The problem
From the entries, copy each line that includes "quoteCounter".

Task data
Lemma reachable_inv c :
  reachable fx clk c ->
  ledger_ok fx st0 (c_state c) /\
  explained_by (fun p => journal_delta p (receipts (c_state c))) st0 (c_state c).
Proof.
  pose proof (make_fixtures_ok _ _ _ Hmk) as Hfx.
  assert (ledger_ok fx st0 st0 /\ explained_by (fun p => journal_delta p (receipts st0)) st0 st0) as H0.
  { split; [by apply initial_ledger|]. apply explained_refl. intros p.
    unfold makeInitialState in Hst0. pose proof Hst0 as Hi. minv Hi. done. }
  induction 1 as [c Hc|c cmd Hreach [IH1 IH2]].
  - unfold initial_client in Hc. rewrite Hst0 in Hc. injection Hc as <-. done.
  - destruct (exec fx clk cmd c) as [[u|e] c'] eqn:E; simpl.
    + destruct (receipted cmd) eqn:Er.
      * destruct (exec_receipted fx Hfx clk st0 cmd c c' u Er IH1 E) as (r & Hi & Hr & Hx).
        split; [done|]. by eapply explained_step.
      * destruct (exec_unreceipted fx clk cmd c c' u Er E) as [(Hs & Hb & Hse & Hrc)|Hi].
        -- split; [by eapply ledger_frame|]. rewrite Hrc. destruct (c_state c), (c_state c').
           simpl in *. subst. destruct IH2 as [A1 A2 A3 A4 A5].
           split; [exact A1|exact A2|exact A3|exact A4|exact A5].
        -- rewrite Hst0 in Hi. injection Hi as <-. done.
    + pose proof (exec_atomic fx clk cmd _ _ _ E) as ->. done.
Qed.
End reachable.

--

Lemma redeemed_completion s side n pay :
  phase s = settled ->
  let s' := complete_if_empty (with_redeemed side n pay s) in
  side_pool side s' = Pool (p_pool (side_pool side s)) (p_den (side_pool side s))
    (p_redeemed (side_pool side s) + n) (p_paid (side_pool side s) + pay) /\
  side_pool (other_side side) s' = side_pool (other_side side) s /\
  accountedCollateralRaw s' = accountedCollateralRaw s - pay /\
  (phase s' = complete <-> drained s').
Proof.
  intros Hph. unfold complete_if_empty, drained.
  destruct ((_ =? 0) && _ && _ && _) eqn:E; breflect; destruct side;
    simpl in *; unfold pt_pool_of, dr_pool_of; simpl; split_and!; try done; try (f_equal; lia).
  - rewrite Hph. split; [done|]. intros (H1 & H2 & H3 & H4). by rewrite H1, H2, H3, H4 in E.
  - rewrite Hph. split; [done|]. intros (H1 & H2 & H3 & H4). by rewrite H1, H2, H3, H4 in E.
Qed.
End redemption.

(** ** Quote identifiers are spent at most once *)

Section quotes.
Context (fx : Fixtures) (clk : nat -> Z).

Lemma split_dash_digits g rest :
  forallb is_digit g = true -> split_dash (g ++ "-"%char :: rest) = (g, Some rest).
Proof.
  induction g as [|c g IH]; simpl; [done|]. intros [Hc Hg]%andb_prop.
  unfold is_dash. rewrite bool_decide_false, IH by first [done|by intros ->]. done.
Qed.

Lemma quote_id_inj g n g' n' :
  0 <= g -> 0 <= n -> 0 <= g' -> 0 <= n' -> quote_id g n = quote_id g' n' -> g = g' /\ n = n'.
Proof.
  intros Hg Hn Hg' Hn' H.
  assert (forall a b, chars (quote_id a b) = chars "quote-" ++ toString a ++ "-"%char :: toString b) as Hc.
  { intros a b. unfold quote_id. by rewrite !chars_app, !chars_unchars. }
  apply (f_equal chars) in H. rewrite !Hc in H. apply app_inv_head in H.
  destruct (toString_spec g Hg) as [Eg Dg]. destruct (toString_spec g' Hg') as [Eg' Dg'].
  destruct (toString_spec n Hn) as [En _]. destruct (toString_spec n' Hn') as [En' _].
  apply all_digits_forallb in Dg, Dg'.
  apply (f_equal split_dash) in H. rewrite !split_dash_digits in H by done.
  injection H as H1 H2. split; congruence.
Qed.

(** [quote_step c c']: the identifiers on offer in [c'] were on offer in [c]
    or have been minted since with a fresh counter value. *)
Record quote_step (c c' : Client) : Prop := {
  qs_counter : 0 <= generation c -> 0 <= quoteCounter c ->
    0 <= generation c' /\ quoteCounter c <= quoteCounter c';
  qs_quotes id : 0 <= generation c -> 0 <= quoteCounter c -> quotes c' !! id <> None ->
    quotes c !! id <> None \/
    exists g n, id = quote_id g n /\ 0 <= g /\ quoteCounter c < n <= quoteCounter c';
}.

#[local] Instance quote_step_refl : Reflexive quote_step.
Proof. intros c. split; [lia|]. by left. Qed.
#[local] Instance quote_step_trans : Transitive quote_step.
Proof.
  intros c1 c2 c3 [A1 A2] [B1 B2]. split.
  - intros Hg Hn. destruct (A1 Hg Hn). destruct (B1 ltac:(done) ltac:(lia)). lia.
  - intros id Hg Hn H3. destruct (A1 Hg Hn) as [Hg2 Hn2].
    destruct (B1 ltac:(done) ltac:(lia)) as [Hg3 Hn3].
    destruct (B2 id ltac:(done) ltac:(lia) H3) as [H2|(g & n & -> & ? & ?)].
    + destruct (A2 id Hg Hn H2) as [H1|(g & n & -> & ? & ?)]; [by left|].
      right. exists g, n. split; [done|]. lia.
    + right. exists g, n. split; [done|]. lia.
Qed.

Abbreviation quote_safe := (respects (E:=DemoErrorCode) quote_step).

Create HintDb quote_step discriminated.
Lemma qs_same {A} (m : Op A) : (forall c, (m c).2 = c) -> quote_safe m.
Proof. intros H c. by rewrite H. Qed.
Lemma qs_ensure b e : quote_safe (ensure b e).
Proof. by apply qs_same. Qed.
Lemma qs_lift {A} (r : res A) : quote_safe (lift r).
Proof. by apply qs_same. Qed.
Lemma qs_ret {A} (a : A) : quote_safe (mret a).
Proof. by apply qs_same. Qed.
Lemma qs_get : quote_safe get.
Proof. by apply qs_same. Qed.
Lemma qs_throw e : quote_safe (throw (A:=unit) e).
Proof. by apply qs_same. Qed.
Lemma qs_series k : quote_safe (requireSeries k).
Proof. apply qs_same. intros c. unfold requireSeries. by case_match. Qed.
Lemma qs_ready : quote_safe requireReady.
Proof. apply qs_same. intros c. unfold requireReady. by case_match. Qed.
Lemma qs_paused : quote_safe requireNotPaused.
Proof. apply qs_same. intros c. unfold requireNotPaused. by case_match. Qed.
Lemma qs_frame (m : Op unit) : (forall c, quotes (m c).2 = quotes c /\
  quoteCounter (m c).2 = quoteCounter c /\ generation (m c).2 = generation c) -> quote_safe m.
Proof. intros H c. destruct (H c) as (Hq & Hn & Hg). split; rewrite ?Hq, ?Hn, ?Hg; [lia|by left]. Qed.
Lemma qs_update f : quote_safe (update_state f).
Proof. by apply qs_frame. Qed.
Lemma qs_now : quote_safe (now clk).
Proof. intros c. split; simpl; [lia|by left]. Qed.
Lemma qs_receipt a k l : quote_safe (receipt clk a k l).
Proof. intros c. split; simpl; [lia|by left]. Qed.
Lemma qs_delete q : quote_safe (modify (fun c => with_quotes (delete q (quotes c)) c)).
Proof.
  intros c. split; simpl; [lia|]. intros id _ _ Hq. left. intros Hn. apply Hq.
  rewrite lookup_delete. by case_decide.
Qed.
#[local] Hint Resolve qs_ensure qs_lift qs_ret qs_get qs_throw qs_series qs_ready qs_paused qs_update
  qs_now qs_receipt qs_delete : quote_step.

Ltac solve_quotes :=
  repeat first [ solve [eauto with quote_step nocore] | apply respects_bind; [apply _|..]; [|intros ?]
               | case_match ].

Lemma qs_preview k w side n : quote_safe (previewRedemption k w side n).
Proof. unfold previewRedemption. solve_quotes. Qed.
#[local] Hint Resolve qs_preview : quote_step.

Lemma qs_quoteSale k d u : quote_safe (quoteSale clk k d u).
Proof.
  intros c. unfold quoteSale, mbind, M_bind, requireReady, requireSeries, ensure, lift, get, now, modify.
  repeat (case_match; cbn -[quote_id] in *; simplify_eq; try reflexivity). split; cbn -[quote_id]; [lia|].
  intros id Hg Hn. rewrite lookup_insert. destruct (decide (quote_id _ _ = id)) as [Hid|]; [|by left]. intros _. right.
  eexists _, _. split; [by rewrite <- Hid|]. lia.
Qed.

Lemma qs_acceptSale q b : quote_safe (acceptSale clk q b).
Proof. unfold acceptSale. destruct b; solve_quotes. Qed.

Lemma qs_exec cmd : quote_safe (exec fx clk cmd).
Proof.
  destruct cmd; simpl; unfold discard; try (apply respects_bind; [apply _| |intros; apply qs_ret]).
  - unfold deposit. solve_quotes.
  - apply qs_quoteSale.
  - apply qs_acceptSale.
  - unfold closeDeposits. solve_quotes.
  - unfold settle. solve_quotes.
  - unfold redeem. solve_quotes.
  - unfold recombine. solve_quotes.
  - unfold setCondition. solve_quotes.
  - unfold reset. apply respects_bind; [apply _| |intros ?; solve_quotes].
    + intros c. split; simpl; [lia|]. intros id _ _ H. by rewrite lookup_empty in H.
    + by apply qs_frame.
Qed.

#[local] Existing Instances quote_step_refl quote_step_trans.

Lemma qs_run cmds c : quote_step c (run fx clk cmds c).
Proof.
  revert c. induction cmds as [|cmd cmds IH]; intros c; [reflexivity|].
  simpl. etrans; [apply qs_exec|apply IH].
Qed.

Exercise result
  qs_counter : 0 <= generation c -> 0 <= quoteCounter c ->
    0 <= generation c' /\ quoteCounter c <= quoteCounter c';
  qs_quotes id : 0 <= generation c -> 0 <= quoteCounter c -> quotes c' !! id <> None ->
    exists g n, id = quote_id g n /\ 0 <= g /\ quoteCounter c < n <= quoteCounter c';
  quoteCounter (m c).2 = quoteCounter c /\ generation (m c).2 = generation c) -> quote_safe m.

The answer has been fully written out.